A new water-front museum of science, art and human perception, the Exploratorium makes visitors active explorers of exhibits to encourage learning through play and immersive experiences. Exhibits are built to be open-ended, used in many different ways. This engages both children and adults and makes repeat visits more enjoyable. They develop these unique exhibits in an open workshop where visitors can tinker with unfinished exhibits to help designers understand how they learn. Project teams are multidisciplinary and work in a messy, open space filled with materials meant to jog inspiration. Everything is a work in progress and breakdowns are expected and accepted.
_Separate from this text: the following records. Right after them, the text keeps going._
(** X7. The graph is acyclic, and nothing leads back to the root: at every
    point of the construction, whatever the input, a walk along one edge or
    more ends neither where it started nor at the root. *)
Theorem graph_acyclic (s : dagger) (a b : nat) (c : ascii) (u : word) :
  construction_state s → reach (heap s) a (c :: u) = Some b →
  b ≠ a ∧ b ≠ root_vertex_ s.
Proof.
  intros Hs Hr. pose proof (wf_construction_state s Hs) as Hwf.
  assert (a ∈ graph_order s) as Ha.
  { apply graph_order_owned, (wf_owned s Hwf). by eapply reach_live. }
  destruct (descend_reach _ _ _ _ _ _ (graph_order_descend s Hs) Ha Hr)
    as (l1 & l2 & Heq & Hb).
  pose proof (graph_order_NoDup s Hwf) as Hnd. rewrite Heq in Hnd.
  apply NoDup_app in Hnd as (_ & Hl1 & Hnd).
  apply NoDup_cons in Hnd as [Hal2 _]. split.
  - by intros ->.
  - intros ->. destruct l1 as [|x l1].
    + unfold graph_order in Heq. simpl in Heq. injection Heq as <- _. done.
    + unfold graph_order in Heq. simpl in Heq. injection Heq as <- _.
      apply (Hl1 (root_vertex_ s)); [by left|]. by right.
Qed.

Lemma graph_acyclic_witness :
  construction_state example_state
  ∧ reach (heap example_state) 0 (word_of_string "cb") = Some 4
  ∧ 4 ≠ 0 ∧ 4 ≠ root_vertex_ example_state.
Proof.
  assert (construction_state example_state) as Hs.
  { apply steps_insert, steps_insert, steps_refl. }
  split_and!; [exact Hs|reflexivity| |].
  - apply (graph_acyclic example_state 0 4 "c" (word_of_string "b") Hs).
    reflexivity.
  - apply (graph_acyclic example_state 0 4 "c" (word_of_string "b") Hs).
    reflexivity.
Defined.

(** ** What is accepted, whatever the order of the input *)

(** X8. Minimisation changes the graph and not its language: at every point
    of the construction, whatever the input, [contains] answers after
    [minimize_until], to any depth, and after [finish_minimization] what it
    answered before. *)
Theorem minimization_keeps_language (s : dagger) (d : nat) (v : word) :
  construction_state s →
  (contains v (minimize_until d s)).1 = (contains v s).1
  ∧ (contains v (finish_minimization s)).1 = (contains v s).1.
Proof.
  intros Hs. pose proof (wf_construction_state s Hs) as Hwf.
  unfold finish_minimization. rewrite !contains_answer.
  rewrite !minimize_until_root. split; by apply minimize_until_walk_root.
Qed.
Community organizers leveraging the power of soil and vegetables, Nomad Gardens creates pop-up community gardens that are mobile and can be moved at any time. Grown in small plots of dirt in metal tubs, these gardens provide a centerpiece for gardening workshops that can be brought into different communities to encourage the growth of green spaces and healthier eating. “Our focus isn’t urban gardening, but organic community engagement and fostering beautification within the community through revitalizing vacant lots,” said Anne Park. The discussions on the safari ranged from the philosophy of Nomad Gardens to brainstorming ways to bring gardens to hospitals as therapeutic spaces for chronic pain patients.
Off The Grid
Food trucks are becoming a staple of California foodie culture. Off The Grid organizes food trucks into community-building events, bringing many trucks together for afternoons or evenings of culinary diversity in school playgrounds and parking lots. These pop up markets “activate open space and create a community,” said Ben Himlan, Director of Business Development at Off The Grid. For the trucks, Off The Grid provides turnkey solutions, obtaining permits and keeping track of paperwork, as well as advertising their presence on social media. They focus on enriching the communities they bring their markets to, even through resistance. “We often, if not always, face opposition when going to a new location,” Himlan said. “We go door to door to talk to people and give proposals.”
Silicon Valley Bank
Catering to startups and innovative technology companies, SVB councils that we should embrace the disruptors, even in relatively conservative industries like banking—or healthcare. The discussion on that safari focused on how the bank learns to cater to different types of customers by using interviews and research to develop “personas” around which they can design their user experience. They also shared a handy graphic describing a philosophy of building a product not piece-by-piece but ensuring that each iteration is minimally viable.